The best self-hosted password manager alternatives in 2026 are Vaultwarden (a lightweight Bitwarden-compatible server, 41K+ stars), Passbolt (AGPL-3.0, built for teams with PGP encryption), and KeePassXC (GPL-2.0, fully offline, no server needed). 1Password costs $3–8/user/month; LastPass was compromised in 2022. Self-hosted password managers give you zero-knowledge encryption on infrastructure you control, at the cost of your own server and backup discipline.

Key Takeaways

  • Vaultwarden (AGPL-3.0, 41K+ stars) — unofficial Bitwarden-compatible server written in Rust, uses ~8 MB RAM vs official Bitwarden's 2+ GB. All official Bitwarden clients work with it
  • Passbolt (AGPL-3.0, 4K+ stars) — team-first password manager with OpenPGP-based sharing, LDAP/SSO integration, and granular permissions. Purpose-built for shared secret management
  • KeePassXC (GPL-2.0, 22K+ stars) — fully local, zero network dependency, excellent browser extensions. Sync via any file sync tool (Nextcloud, Syncthing, etc.)
  • Bitwarden official server (AGPL-3.0, 16K+ stars) — the enterprise-grade self-hosted option, requires .NET 8 and MSSQL or PostgreSQL, 2+ GB RAM
  • LastPass breaches in 2022 exposed encrypted vaults — if your team is considering a move away from cloud-only password managers, now is the time

Why Self-Host Your Password Manager?

Password managers are the highest-value target for credential theft. When a cloud password manager is breached, attackers get encrypted vaults — but with master passwords and the provider's infrastructure compromised, decryption is feasible.
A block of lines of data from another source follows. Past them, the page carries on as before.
Lemma process_m6_finishes v r v' secret : process_m6 v r = (v', Ok secret) -> finished v' secret.
Proof.
  unfold process_m6, open_answer, check_m6, refuse, fail. intros E.
  repeat (case_match; try done). simplify_eq/=. split; [done|]. eexists. split; [|done]. done.
Qed.
Lemma complete_transient_finishes v v' secret : complete_transient v = (v', Ok secret) -> finished v' secret.
Proof.
  unfold complete_transient, refuse, fail. intros E.
  repeat (case_match; try done). simplify_eq/=. split; [done|]. eexists. split; [|done]. done.
Qed.
Lemma verify_m4_derives v r v' k :
  PairVerify.process_m4 v r = (v', Ok k) ->
  exists secret, PairVerify.shared_secret v' = Some secret /\ k = derive_control_keys secret.
Proof.
  unfold PairVerify.process_m4, derive_session_keys. intros E.
  repeat (case_match; try done). simplify_eq/=. eauto.
Qed.

(** A step of an unfinished pair-setup touches nothing the other exchanges gave. *)
Lemma setup_moves rs s s' v :
  backed rs s -> pair_setup s = None \/ pair_setup_state s <> SetupComplete -> pair_setup s' = Some v -> ran rs false v ->
  transient_setup s' = transient_setup s -> transient_state s' = transient_state s ->
  pair_verify s' = pair_verify s -> pair_verify_state s' = pair_verify_state s ->
  session_secret s' = session_secret s -> session_keys s' = session_keys s -> backed rs s'.
Proof.
  intros [B1 B2 B3 B4] Hst Hv Hran Et Ets Ev Evs Ex Ek. constructor.
  - rewrite Hv. by intros ? [= <-].
  - rewrite Et. exact B2.
  - rewrite Ex. intros x Hx. destruct (B3 x Hx) as [(? & ? & ? & ?)|(w & ? & ? & ?)]; [destruct Hst; congruence|].
    right. exists w. by rewrite Et, Ets.
  - rewrite Ek. intros k Hk. unfold backed_keys. rewrite Et, Ets, Ev, Evs. by apply B4.
Qed.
The case for self-hosting:

  • Data sovereignty: encrypted vaults on your infrastructure, not a third-party cloud
  • Zero third-party trust: you verify the encryption implementation yourself
  • No SaaS breach risk: a compromise of Bitwarden's cloud doesn't affect your self-hosted server
  • Audit trail: full control over access logs, session management, and admin notifications
  • Cost: 1Password Business costs $8/user/month ($960/year for 10 users); Vaultwarden self-hosted is ~$6/month for the VPS

The responsibilities:

  • Backups are entirely your responsibility — lose the database, lose your passwords
  • Server availability affects access — plan for this with your team
  • Security patching is on you — apply updates when released

Vaultwarden vs Passbolt vs KeePassXC vs Bitwarden

FeatureVaultwardenPassboltKeePassXCBitwarden
LicenseAGPL-3.0AGPL-3.0GPL-2.0AGPL-3.0
GitHub Stars41K+4K+22K+16K+
Server RequiredYesYesNoYes
RAM Usage~8 MB~256 MBN/A (local)2+ GB
Browser Extensions✅ (Bitwarden's)
Mobile Apps✅ (Bitwarden's)
Desktop App✅ (Bitwarden's)
EncryptionAES-256 (PBKDF2/Argon2)OpenPGPAES-256 (ChaCha20)AES-256
E2E Encrypted Sharing✅ (PGP keys)Via file sync
LDAP/SSOEnterprise only✅ Built-inN/AEnterprise only
Granular Sharing✅ Fine-grainedLimited
Emergency Access
2FA Support
TOTP Built-in

Option 1: Vaultwarden — Best for Most Teams

Vaultwarden is a complete reimplementation of the Bitwarden server API in Rust. It exposes the same API as the official Bitwarden server, so all official Bitwarden clients (browser extensions, desktop apps, mobile apps) connect to it without modification.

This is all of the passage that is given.